» YOUR GOAL
All of the data below is to be output exactly as written.

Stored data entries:
(* ===== verification/Lifecycle.v ===== *)
(** * The device lifecycle manager

    Model of [crates/hypercolor-core/src/device/lifecycle.rs]: one state machine
    per tracked device, the marks for connects in flight and reconnect tasks, and
    the actions handed to the async executor. A handler returns the new manager
    also when it fails, since some handlers change their marks before they check
    the device. [clock] is the handler's [Instant::now()]. The text of a
    [DeviceId] is the [uuid] crate's and stays a parameter. *)
From Stdlib Require Import ZArith Lia String.
From stdpp Require Import base list numbers option gmap.
From S2P Require Import Prelude Duration Text DeviceTypes StateMachine.

#[local] Open Scope Z_scope.
#[local] Open Scope hc_scope.

Definition DEFAULT_MAX_RECONNECT_ATTEMPTS : Z := 6.
Definition CONNECT_IN_FLIGHT_STALE_AFTER : Z := from_secs 60.

Inductive LifecycleAction :=
| AConnect (device_id : DeviceId) (backend_id layout_device_id : text)
| ADisconnect (device_id : DeviceId) (backend_id : text)
| AMap (layout_device_id backend_id : text) (device_id : DeviceId)
| AUnmap (layout_device_id : text)
| ASpawnReconnect (device_id : DeviceId) (delay : Z)
| ACancelReconnect (device_id : DeviceId).

Record ManagedDevice := {
  state_machine : DeviceStateMachine;
  backend_id : text;
  layout_device_id : text;
  identifier : DeviceIdentifier;
  connect_behavior : DiscoveryConnectBehavior;
}.

Record Manager := {
  devices : gmap DeviceId ManagedDevice;
  connect_in_flight : gmap DeviceId Z;
  reconnect_scheduled : gset DeviceId;
  manager_policy : ReconnectPolicy;
  stale_after : Z;
}.

Definition set_machine (d : ManagedDevice) (sm : DeviceStateMachine) : ManagedDevice :=
  {| state_machine := sm; backend_id := backend_id d; layout_device_id := layout_device_id d;
     identifier := identifier d; connect_behavior := connect_behavior d |}.
Definition set_devices (m : Manager) (ds : gmap DeviceId ManagedDevice) : Manager :=
  {| devices := ds; connect_in_flight := connect_in_flight m;
     reconnect_scheduled := reconnect_scheduled m; manager_policy := manager_policy m;
     stale_after := stale_after m |}.
Definition set_marks (m : Manager) (c : gmap DeviceId Z) (r : gset DeviceId) : Manager :=
  {| devices := devices m; connect_in_flight := c; reconnect_scheduled := r;
     manager_policy := manager_policy m; stale_after := stale_after m |}.

(** The single updates the handlers are made of. *)
Definition put_machine (m : Manager) (id : DeviceId) (d : ManagedDevice) (sm : DeviceStateMachine)
    : Manager := set_devices m (<[id := set_machine d sm]> (devices m)).
Definition mark_connect_in_flight (clock : Z) (id : DeviceId) (m : Manager) : Manager :=
  set_marks m (<[id := clock]> (connect_in_flight m)) (reconnect_scheduled m).
Definition clear_in_flight (id : DeviceId) (m : Manager) : Manager :=
  set_marks m (delete id (connect_in_flight m)) (reconnect_scheduled m).
Definition schedule (id : DeviceId) (m : Manager) : Manager :=
  set_marks m (connect_in_flight m) ({[id]} ∪ reconnect_scheduled m).
Definition unschedule (id : DeviceId) (m : Manager) : Manager :=
  set_marks m (connect_in_flight m) (reconnect_scheduled m ∖ {[id]}).
Definition is_scheduled (id : DeviceId) (m : Manager) : bool :=
  bool_decide (id ∈ reconnect_scheduled m).
Definition in_flight (id : DeviceId) (m : Manager) : bool :=
  bool_decide (is_Some (connect_in_flight m !! id)).

Definition with_reconnect_policy (p : ReconnectPolicy) : Manager :=
  {| devices := ∅; connect_in_flight := ∅; reconnect_scheduled := ∅; manager_policy := p;
     stale_after := CONNECT_IN_FLIGHT_STALE_AFTER |}.
Definition default_manager : Manager :=
  with_reconnect_policy
    {| initial_delay := initial_delay default_policy; max_delay := max_delay default_policy;
       backoff_factor := backoff_factor default_policy;
       max_attempts := Some DEFAULT_MAX_RECONNECT_ATTEMPTS; jitter := jitter default_policy |}.
Definition with_connect_in_flight_stale_after (s : Z) (m : Manager) : Manager :=
  {| devices := devices m; connect_in_flight := connect_in_flight m;
     reconnect_scheduled := reconnect_scheduled m; manager_policy := manager_policy m;
     stale_after := s |}.

Definition tracked_device_count (m : Manager) : nat := size (devices m).
Definition tracked_device_ids (m : Manager) : gset DeviceId := dom (devices m).
Definition state_of (id : DeviceId) (m : Manager) : option DeviceState :=
  (fun d => state (state_machine d)) <$> devices m !! id.
Definition layout_device_id_for (id : DeviceId) (m : Manager) : option text :=
  layout_device_id <$> devices m !! id.
Definition connect_in_flight_since (id : DeviceId) (m : Manager) : option Z :=
  connect_in_flight m !! id.

Definition rebind_layout_device_id (id : DeviceId) (layout : text) (m : Manager)
    : option (text * text) * Manager :=
  match devices m !! id with
  | None => (None, m)
  | Some d =>
      (Some (backend_id d, layout_device_id d),
       set_devices m (<[id := {| state_machine := state_machine d; backend_id := backend_id d;
                                 layout_device_id := layout; identifier := identifier d;
                                 connect_behavior := connect_behavior d |}]> (devices m)))
  end.

(** ** Layout ids and identifiers *)

Definition DASH : Z := 45.
Definition COLON : Z := 58.

Definition sanitize_char (ch : Z) : Z :=
  if is_ascii_alphanumeric ch || (ch =? COLON) || (ch =? 95) || (ch =? DASH)
  then ascii_lower ch else DASH.
(** The loop of [sanitize_component], with its [prev_was_dash] flag. *)
Fixpoint sanitize_loop (prev_was_dash : bool) (s : text) : text :=
  match s with
  | [] => []
  | ch :: s' =>
      let mapped := sanitize_char ch in
      if mapped =? DASH then
        if prev_was_dash then sanitize_loop true s' else mapped :: sanitize_loop true s'
      else mapped :: sanitize_loop false s'
  end.
Definition sanitize_component (input : text) : text :=
  match trim_matches (Z.eqb DASH) (sanitize_loop false (trim input)) with
  | [] => txt "device"
  | out => out
  end.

» RESPONSE TO THE EXERCISE
(* ===== verification/Lifecycle.v ===== *)
(** * The device lifecycle manager

    Model of [crates/hypercolor-core/src/device/lifecycle.rs]: one state machine
    per tracked device, the marks for connects in flight and reconnect tasks, and
    the actions handed to the async executor. A handler returns the new manager
    also when it fails, since some handlers change their marks before they check
    the device. [clock] is the handler's [Instant::now()]. The text of a
    [DeviceId] is the [uuid] crate's and stays a parameter. *)
From Stdlib Require Import ZArith Lia String.
From stdpp Require Import base list numbers option gmap.
From S2P Require Import Prelude Duration Text DeviceTypes StateMachine.

#[local] Open Scope Z_scope.
#[local] Open Scope hc_scope.

Definition DEFAULT_MAX_RECONNECT_ATTEMPTS : Z := 6.
Definition CONNECT_IN_FLIGHT_STALE_AFTER : Z := from_secs 60.

Inductive LifecycleAction :=
| AConnect (device_id : DeviceId) (backend_id layout_device_id : text)
| ADisconnect (device_id : DeviceId) (backend_id : text)
| AMap (layout_device_id backend_id : text) (device_id : DeviceId)
| AUnmap (layout_device_id : text)
| ASpawnReconnect (device_id : DeviceId) (delay : Z)
| ACancelReconnect (device_id : DeviceId).

Record ManagedDevice := {
  state_machine : DeviceStateMachine;
  backend_id : text;
  layout_device_id : text;
  identifier : DeviceIdentifier;
  connect_behavior : DiscoveryConnectBehavior;
}.

Record Manager := {
  devices : gmap DeviceId ManagedDevice;
  connect_in_flight : gmap DeviceId Z;
  reconnect_scheduled : gset DeviceId;
  manager_policy : ReconnectPolicy;
  stale_after : Z;
}.

Definition set_machine (d : ManagedDevice) (sm : DeviceStateMachine) : ManagedDevice :=
  {| state_machine := sm; backend_id := backend_id d; layout_device_id := layout_device_id d;
     identifier := identifier d; connect_behavior := connect_behavior d |}.
Definition set_devices (m : Manager) (ds : gmap DeviceId ManagedDevice) : Manager :=
  {| devices := ds; connect_in_flight := connect_in_flight m;
     reconnect_scheduled := reconnect_scheduled m; manager_policy := manager_policy m;
     stale_after := stale_after m |}.
Definition set_marks (m : Manager) (c : gmap DeviceId Z) (r : gset DeviceId) : Manager :=
  {| devices := devices m; connect_in_flight := c; reconnect_scheduled := r;
     manager_policy := manager_policy m; stale_after := stale_after m |}.

(** The single updates the handlers are made of. *)
Definition put_machine (m : Manager) (id : DeviceId) (d : ManagedDevice) (sm : DeviceStateMachine)
    : Manager := set_devices m (<[id := set_machine d sm]> (devices m)).
Definition mark_connect_in_flight (clock : Z) (id : DeviceId) (m : Manager) : Manager :=
  set_marks m (<[id := clock]> (connect_in_flight m)) (reconnect_scheduled m).
Definition clear_in_flight (id : DeviceId) (m : Manager) : Manager :=
  set_marks m (delete id (connect_in_flight m)) (reconnect_scheduled m).
Definition schedule (id : DeviceId) (m : Manager) : Manager :=
  set_marks m (connect_in_flight m) ({[id]} ∪ reconnect_scheduled m).
Definition unschedule (id : DeviceId) (m : Manager) : Manager :=
  set_marks m (connect_in_flight m) (reconnect_scheduled m ∖ {[id]}).
Definition is_scheduled (id : DeviceId) (m : Manager) : bool :=
  bool_decide (id ∈ reconnect_scheduled m).
Definition in_flight (id : DeviceId) (m : Manager) : bool :=
  bool_decide (is_Some (connect_in_flight m !! id)).

Definition with_reconnect_policy (p : ReconnectPolicy) : Manager :=
  {| devices := ∅; connect_in_flight := ∅; reconnect_scheduled := ∅; manager_policy := p;
     stale_after := CONNECT_IN_FLIGHT_STALE_AFTER |}.
Definition default_manager : Manager :=
  with_reconnect_policy
    {| initial_delay := initial_delay default_policy; max_delay := max_delay default_policy;
       backoff_factor := backoff_factor default_policy;
       max_attempts := Some DEFAULT_MAX_RECONNECT_ATTEMPTS; jitter := jitter default_policy |}.
Definition with_connect_in_flight_stale_after (s : Z) (m : Manager) : Manager :=
  {| devices := devices m; connect_in_flight := connect_in_flight m;
     reconnect_scheduled := reconnect_scheduled m; manager_policy := manager_policy m;
     stale_after := s |}.

Definition tracked_device_count (m : Manager) : nat := size (devices m).
Definition tracked_device_ids (m : Manager) : gset DeviceId := dom (devices m).
Definition state_of (id : DeviceId) (m : Manager) : option DeviceState :=
  (fun d => state (state_machine d)) <$> devices m !! id.
Definition layout_device_id_for (id : DeviceId) (m : Manager) : option text :=
  layout_device_id <$> devices m !! id.
Definition connect_in_flight_since (id : DeviceId) (m : Manager) : option Z :=
  connect_in_flight m !! id.

Definition rebind_layout_device_id (id : DeviceId) (layout : text) (m : Manager)
    : option (text * text) * Manager :=
  match devices m !! id with
  | None => (None, m)
  | Some d =>
      (Some (backend_id d, layout_device_id d),
       set_devices m (<[id := {| state_machine := state_machine d; backend_id := backend_id d;
                                 layout_device_id := layout; identifier := identifier d;
                                 connect_behavior := connect_behavior d |}]> (devices m)))
  end.

(** ** Layout ids and identifiers *)

Definition DASH : Z := 45.
Definition COLON : Z := 58.

Definition sanitize_char (ch : Z) : Z :=
  if is_ascii_alphanumeric ch || (ch =? COLON) || (ch =? 95) || (ch =? DASH)
  then ascii_lower ch else DASH.
(** The loop of [sanitize_component], with its [prev_was_dash] flag. *)
Fixpoint sanitize_loop (prev_was_dash : bool) (s : text) : text :=
  match s with
  | [] => []
  | ch :: s' =>
      let mapped := sanitize_char ch in
      if mapped =? DASH then
        if prev_was_dash then sanitize_loop true s' else mapped :: sanitize_loop true s'
      else mapped :: sanitize_loop false s'
  end.
Definition sanitize_component (input : text) : text :=
  match trim_matches (Z.eqb DASH) (sanitize_loop false (trim input)) with
  | [] => txt "device"
  | out => out
  end.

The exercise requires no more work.